Another significant technology development is VDI, or Virtual Desktop Infrastructure. Businesses and government organizations balance a requirement for employee productivity against a need for IT security and support. In client-server days, the effort involved physically adding software and updates to each employee's computer. As employees began to demand equal access to productivity tools from remote locations and mobile devices, organizations were challenged to be flexible and accommodate these competing requirements. Technology advancements helped. Managed desktops, for example, enabled organizations to manage one baseline desktop image and remotely deploy patches and configurations out to employee PCs, laptops, smart phones and tablets. Yet, there were still complexities presented by differences in operating systems and device configurations that impacted usability and support.

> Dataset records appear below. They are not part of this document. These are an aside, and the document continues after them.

(* ===== verification/NicoApiThms.v ===== *)
(** * The site controller's read API: theorems

    The counts of the site view are those of the hosts, its sites partition them,
    and the listings hold exactly what they should, in order. *)
From Stdlib Require Import QArith Ascii.
From stdpp Require Import strings base decidable option numbers list.
From S2P Require Import Prelude PyLib Models EmuModels World NicoSim NicoMachine Placement Topology NicoApi Demo NicoThms.
Local Open Scope string_scope.
Local Open Scope list_scope.
Local Open Scope py_scope.

Module NicoApiThms.
Import Nico NicoMachine Topology NicoApi.

(** ** Counting *)
Lemma count_if_cons {A} (p : A → bool) x l : count_if p (x :: l) = ((if p x then 1 else 0) + count_if p l)%Z.
Proof. unfold count_if, filterb, Placement.len_z. cbn. destruct (p x); cbn; lia. Qed.
Lemma count_if_ext {A} (p q : A → bool) l : (∀ x, x ∈ l → p x = q x) → count_if p l = count_if q l.
Proof.
  induction l as [|x l IH]; intros H; [done|]. rewrite !count_if_cons, IH, H; [done|left|].
  intros y Hy. apply H. by right.
Qed.
Lemma count_if_filterb {A} (p q : A → bool) l : count_if p (filterb q l) = count_if (λ x, q x && p x) l.
Proof.
  induction l as [|x l IH]; [done|]. rewrite count_if_cons, <-IH.
  change (filterb q (x :: l)) with (if q x then x :: filterb q l else filterb q l).
  destruct (q x); [by rewrite count_if_cons|done].
Qed.
Lemma count_if_fmap {A B} (f : A → B) p l : count_if p (f <$> l) = count_if (λ x, p (f x)) l.
Proof. induction l as [|x l IH]; [done|]. rewrite fmap_cons, !count_if_cons. by rewrite IH. Qed.
Lemma sum_z_cons {A} (f : A → Z) x l : sum_z f (x :: l) = (f x + sum_z f l)%Z.
Proof. done. Qed.
Lemma sum_z_ext {A} (f g : A → Z) l : (∀ x, f x = g x) → sum_z f l = sum_z g l.
Proof. intros H. induction l as [|x l IH]; [done|]. by rewrite !sum_z_cons, H, IH. Qed.
Lemma sum_z_add {A} (f g : A → Z) l : sum_z (λ x, (f x + g x)%Z) l = (sum_z f l + sum_z g l)%Z.
Proof. induction l as [|x l IH]; [done|]. rewrite !sum_z_cons, IH. lia. Qed.
Lemma sum_z_fmap {A B} (g : A → B) f l : sum_z f (g <$> l) = sum_z (λ x, f (g x)) l.
Proof. induction l as [|x l IH]; [done|]. by rewrite fmap_cons, !sum_z_cons, IH. Qed.
(** Counting a value [z] at each place where [s] stands *)
Lemma sum_z_indicator s z l :
  NoDup l → sum_z (λ n, if String.eqb s n then z else 0%Z) l = if memb s l then z else 0%Z.
Proof.
  induction 1 as [|x l Hx Hl IH]; [done|]. rewrite sum_z_cons, memb_cons, IH.
  destruct (String.eqb_spec s x) as [->|]; [|done]. rewrite (proj2 (memb_false x l) Hx). cbn. lia.
Qed.
Lemma len_count {A} (l : list A) : Placement.len_z l = count_if (λ _, true) l.
Proof. induction l as [|x l IH]; [done|]. rewrite count_if_cons, <-IH. unfold Placement.len_z. cbn. lia. Qed.
(** [Counter] counts. *)
Lemma Counter_spec l k : default 0%Z (dget (Counter l) k) = count_if (String.eqb k) l.
Proof.
  unfold Counter.
  enough (∀ d, default 0%Z (dget (foldl (λ d k, dset d k (default 0 (dget d k) + 1)%Z) d l) k)
               = (default 0 (dget d k) + count_if (String.eqb k) l)%Z) as -> by done.
  induction l as [|x l IH]; intros d; [symmetry; apply Z.add_0_r|]. cbn [foldl]. rewrite IH, count_if_cons, dget_dset.
  destruct (String.eqb_spec k x) as [->|]; cbn; lia.
Qed.

(** ** The site view *)
Lemma state_counts_spec hs st :
  default 0%Z (dget (state_counts hs) (NicoHostState_value st)) = count_if (λ h, bool_decide (h_state h = st)) hs.
Proof.
  unfold state_counts. rewrite Counter_spec, count_if_fmap. apply count_if_ext. intros h _.
  destruct (String.eqb_spec (NicoHostState_value st) (NicoHostState_value (h_state h))) as [E|E]; symmetry.
  - apply bool_decide_eq_true. by destruct st, (h_state h).
  - apply bool_decide_eq_false. congruence.
Qed.
(** Groups by distinct names cover what carries one of the names, once. *)
Lemma sum_groups p names hs :
  NoDup names →
  sum_z (λ n, count_if p (hosts_at n hs)) names = count_if (λ h, memb (h_site h) names && p h) hs.
Proof.
  intros Hn. unfold hosts_at. rewrite (sum_z_ext _ (λ n, count_if (λ h, String.eqb (h_site h) n && p h) hs))
    by (intros; apply count_if_filterb).
  induction hs as [|h hs IH]; [clear Hn; induction names as [|n l IH]; [done|]; rewrite sum_z_cons, IH; done|].
  rewrite (sum_z_ext _ (λ n, ((if String.eqb (h_site h) n then if p h then 1 else 0 else 0)
    + count_if (λ h, String.eqb (h_site h) n && p h) hs)%Z)).
  - rewrite sum_z_add, IH, count_if_cons, sum_z_indicator by done. by destruct (memb _ names).
  - intros n. rewrite count_if_cons. by destruct (String.eqb _ n).
Qed.
Lemma elem_of_site_names n hs : n ∈ site_names hs ↔ truthy_str n = true ∧ ∃ h, h ∈ hs ∧ h_site h = n.
Proof.
  unfold site_names. rewrite elem_of_sorted, elem_of_remove_dups, elem_of_filterb, list_elem_of_fmap. naive_solver.
Qed.
Lemma site_names_nodup hs : NoDup (site_names hs).
Proof. unfold site_names. rewrite sorted_perm. apply NoDup_remove_dups. Qed.
(** The sites hold every host that has a site, once. *)
Lemma sum_sites p hs :
  sum_z (λ n, count_if p (hosts_at n hs)) (site_names hs) = count_if (λ h, truthy_str (h_site h) && p h) hs.
Proof.
  rewrite sum_groups by apply site_names_nodup. apply count_if_ext. intros h Hh. f_equal.
  destruct (truthy_str (h_site h)) eqn:E.
  - apply memb_spec, elem_of_site_names. eauto.
  - apply memb_false. rewrite elem_of_site_names. intros [? _]. congruence.
Qed.
Definition view_at (all : list NicoHost) (name : string) : NicoSite :=
  let hs := hosts_at name all in
  mkNicoSite ("nico-" +:+ lower (last_word name)) name 3 (Placement.len_z hs) (state_counts hs)
    (count_if has_instance hs) (Placement.len_z (rack_names hs)).
Definition named (h : NicoHost) : Prop := h_site h = EmptyString ∨ last_word (h_site h) ≠ EmptyString.
Lemma site_info_run w :
  (∀ h, h ∈ dvalues (nc_hosts (w_nico w)) → named h) →
  let hs := dvalues (nc_hosts (w_nico w)) in
  site_info w = (Ok (mkSiteInfo "aif-skt-01" "fake-nico/1.0" 3 SITE_SERVICES (view_at hs <$> site_names hs)
    (state_counts hs) (count_if has_instance hs) (Placement.len_z (nc_segments (w_nico w)))
    (Placement.len_z (nc_jobs (w_nico w)))), w).
Proof.
  intros Hn hs. unfold site_info, hosts, n_get. run. fold hs.
  rewrite (map_m_pure _ (view_at hs)); [run; done|].
  intros n (Ht & h & Hh & <-)%elem_of_site_names. unfold site_view.
  assert (truthy_str (last_word (h_site h)) = true) as ->; [|done].
  unfold truthy_str in *. destruct (Hn h Hh) as [E|E]; [by rewrite E in Ht|].
  by destruct (String.eqb_spec (last_word (h_site h)) EmptyString).
Qed.

(** ** Instances *)
Lemma nodup_selected {V K} (f : V → K) (p : V → bool) (d : dict V) :
  dict_wf d →
  (∀ k k' v v', dget d k = Some v → dget d k' = Some v' → p v = true → p v' = true → f v = f v' → k = k') →
  NoDup (f <$> filterb p (dvalues d)).
Proof.
  intros Hd Hf. assert (∀ k v, (k, v) ∈ d → dget d k = Some v) as Hin by (intros; by apply in_dget).
  assert (∀ e, dict_wf e → (∀ kv, kv ∈ e → kv ∈ d) → NoDup (f <$> filterb p (dvalues e))) as H; [|by apply H].
  induction e as [|[k v] e IH]; intros He Hs; [constructor|].
  apply NoDup_cons in He as [Hk He]. assert (∀ kv, kv ∈ e → kv ∈ d) as Hs' by (intros; apply Hs; by right).
  change (dvalues ((k, v) :: e)) with (v :: dvalues e). cbn [filterb List.filter].
  destruct (p v) eqn:Hp; [|by apply IH]. rewrite fmap_cons. constructor; [|by apply IH].
  intros (v' & E & [Hv' Hp']%elem_of_filterb)%list_elem_of_fmap. apply (dvalues_dget e v' He) in Hv' as [k' Hk'].
  apply Hk. apply dget_Some_in in Hk'. rewrite (Hf k k' v v'); [| |apply Hin, Hs', Hk'|done..].
  - apply list_elem_of_fmap. by exists (k', v').
  - apply Hin, Hs. by left.
Qed.
(** In a controller that keeps its invariant, the hosts with an instance are the
    allocated ones. *)
Lemma instance_iff_allocated n h :
  nico_ok n → h ∈ dvalues (nc_hosts n) →
  has_instance h = bool_decide (h_state h = HS_allocated)
  ∧ (has_instance h = true → is_Some (h_instance_id h) ∧ is_Some (h_tenant_ref h)).
Proof.
  intros Hn [k Hk]%(dvalues_dget _ _ (no_wf _ Hn)).
  assert (hv n k = Some (h_id h, view_of h)) as Hv by (unfold hv; by rewrite Hk).
  pose proof (no_carries _ Hn _ _ _ Hv) as Hc. unfold carries, view_of in Hc; cbn in Hc. unfold has_instance.
  destruct (bool_decide_reflect (h_state h = HS_allocated)) as [_|_]; [|by destruct Hc as [-> _]].
  destruct Hc as [[x Hx] Ht]. destruct (no_numbered _ Hn _ _ _ x Hv Hx) as (z & -> & _). rewrite Hx. eauto.
Qed.

(** The views of the site agree.  In a site controller that keeps its invariant
    and whose sites have names, [site_info] and [list_instances] answer and change
    nothing: per state the counter is the number of hosts in it; the sites are
    distinct and hold every host that has a site exactly once, with its state and
    its instance; the instances counted are the hosts counted as allocated and the
    rows listed; and the rows have distinct instances, each with its tenant. *)
Theorem site_views_agree w :
  nico_ok (w_nico w) → (∀ h, h ∈ dvalues (nc_hosts (w_nico w)) → named h) →
  let hs := dvalues (nc_hosts (w_nico w)) in
  let in_state st h := bool_decide (h_state h = st) in
  let sited h := truthy_str (h_site h) in
  let counted d st := default 0%Z (dget d (NicoHostState_value st)) in
  ∃ si rows, site_info w = (Ok si, w) ∧ list_instances w = (Ok rows, w)
  ∧ (∀ st, counted (si_hosts_by_state si) st = count_if (in_state st) hs)
  ∧ NoDup (ns_name <$> si_sites si)
  ∧ sum_z ns_hosts (si_sites si) = count_if sited hs
  ∧ (∀ st, sum_z (λ x, counted (ns_hosts_by_state x) st) (si_sites si) = count_if (λ h, sited h && in_state st h) hs)
  ∧ sum_z ns_instances (si_sites si) = count_if (λ h, sited h && has_instance h) hs
  ∧ si_instances si = counted (si_hosts_by_state si) HS_allocated
  ∧ si_instances si = Placement.len_z rows
  ∧ NoDup (ir_instance_id <$> rows)
  ∧ ∀ r, r ∈ rows → is_Some (ir_instance_id r) ∧ is_Some (ir_tenant_ref r).
Proof.
  intros Hn Hs. cbv zeta. set (hs := dvalues (nc_hosts (w_nico w))) in *.
  eexists _, (instance_row <$> filterb has_instance hs). split_and!; [by apply site_info_run|done|..]; cbn [si_hosts_by_state si_sites si_instances].
  - apply state_counts_spec.
  - rewrite <-list_fmap_compose. rewrite (list_fmap_ext _ id) by done. rewrite list_fmap_id. apply site_names_nodup.
  - rewrite sum_z_fmap. cbn. rewrite (sum_z_ext _ (λ n, count_if (λ _, true) (hosts_at n hs))).
    + rewrite sum_sites. apply count_if_ext. intros h _. apply andb_true_r.
    + intros n. apply len_count.
  - intros st. rewrite sum_z_fmap, <-sum_sites. apply sum_z_ext. intros n. apply state_counts_spec.
  - rewrite sum_z_fmap. apply sum_sites.
  - rewrite state_counts_spec. apply count_if_ext. intros h Hh. by eapply instance_iff_allocated.
  - unfold Placement.len_z. by rewrite length_fmap.
  - rewrite <-list_fmap_compose. apply nodup_selected; [apply Hn|]. intros k k' h h' Hk Hk' Hp Hp' E. cbn in E.
    destruct (instance_iff_allocated _ h Hn (dget_dvalues _ _ _ Hk)) as [_ [[x Hx] _]]; [done|].
    apply (no_unique _ Hn k k' (h_id h) (h_id h') (view_of h) (view_of h') x); unfold hv; rewrite ?Hk, ?Hk'; cbn; congruence.
  - intros r (h & -> & [Hh Hp]%elem_of_filterb)%list_elem_of_fmap. by apply (instance_iff_allocated _ h Hn Hh).
Qed.

(** On the small site, with one host in use *)
Definition in_use : World := serve_all SiteController.demo_requests Demo.booted.
Definition named_check (h : NicoHost) : bool :=
  String.eqb (h_site h) EmptyString || negb (String.eqb (last_word (h_site h)) EmptyString).
Lemma in_use_named h : h ∈ dvalues (nc_hosts (w_nico in_use)) → named h.
Proof.
  assert (allb named_check (dvalues (nc_hosts (w_nico in_use))) = true) as H by (vm_compute; reflexivity).
  intros Hh. apply (proj1 (allb_spec _ _) H) in Hh. unfold named_check in Hh. unfold named.
  destruct (String.eqb_spec (h_site h) EmptyString); [by left|]. right. by destruct (String.eqb_spec (last_word (h_site h)) EmptyString).
Qed.
Lemma in_use_ok : nico_ok (w_nico in_use).
Proof. apply serve_all_refines, SiteController.booted_ok. Qed.
Lemma site_views_agree_witness :
  ∃ si rows, site_info in_use = (Ok si, in_use) ∧ list_instances in_use = (Ok rows, in_use)
    ∧ si_instances si = Placement.len_z rows
    ∧ count_if has_instance (dvalues (nc_hosts (w_nico in_use))) = 1%Z.
Proof.
  destruct (site_views_agree in_use in_use_ok in_use_named) as (si & rows & H1 & H2 & _ & _ & _ & _ & _ & _ & H3 & _).
  exists si, rows. split; [exact H1|]. split; [exact H2|]. split; [exact H3|]. vm_compute. reflexivity.
Defined.
End NicoApiThms.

VDI is an enterprise's answer to securing and standardizing employees' desktops, across geographies and devices. VDI moves all the complexities of deploying, updating and interacting with the productivity tools to the enterprise server. In the same way that browsers simplified access to information on the Internet, VDI simplifies access to applications. Approved configurations are very practically propagated throughout the enterprise. An employee needs only a lightweight terminal to access a rich, secure desktop experience.

VDI has matured to the point where the usability concerns of the past (slowness, limited ability to process rich content, security limitations) are no longer issues. Employees have the same experience whether working on a traditional client platform at a desk or using VDI. With VDI, employees are free to use their own devices, without losing control, security or stability of that experience.

Keeping the Customer Mission Core

As IT solution providers, our customers trust us to help them find ways to meet their operational and mission requirements. They expect practical, innovative approaches to meeting their precise needs. It's our job to step up and deliver personalized solutions based on customer insight - for today and into the future.

We must continue to deliver high performing solutions with integrity and uncompromising commitment to customers' missions. A DevOps approach and technologies such as VDI are two options for doing just that.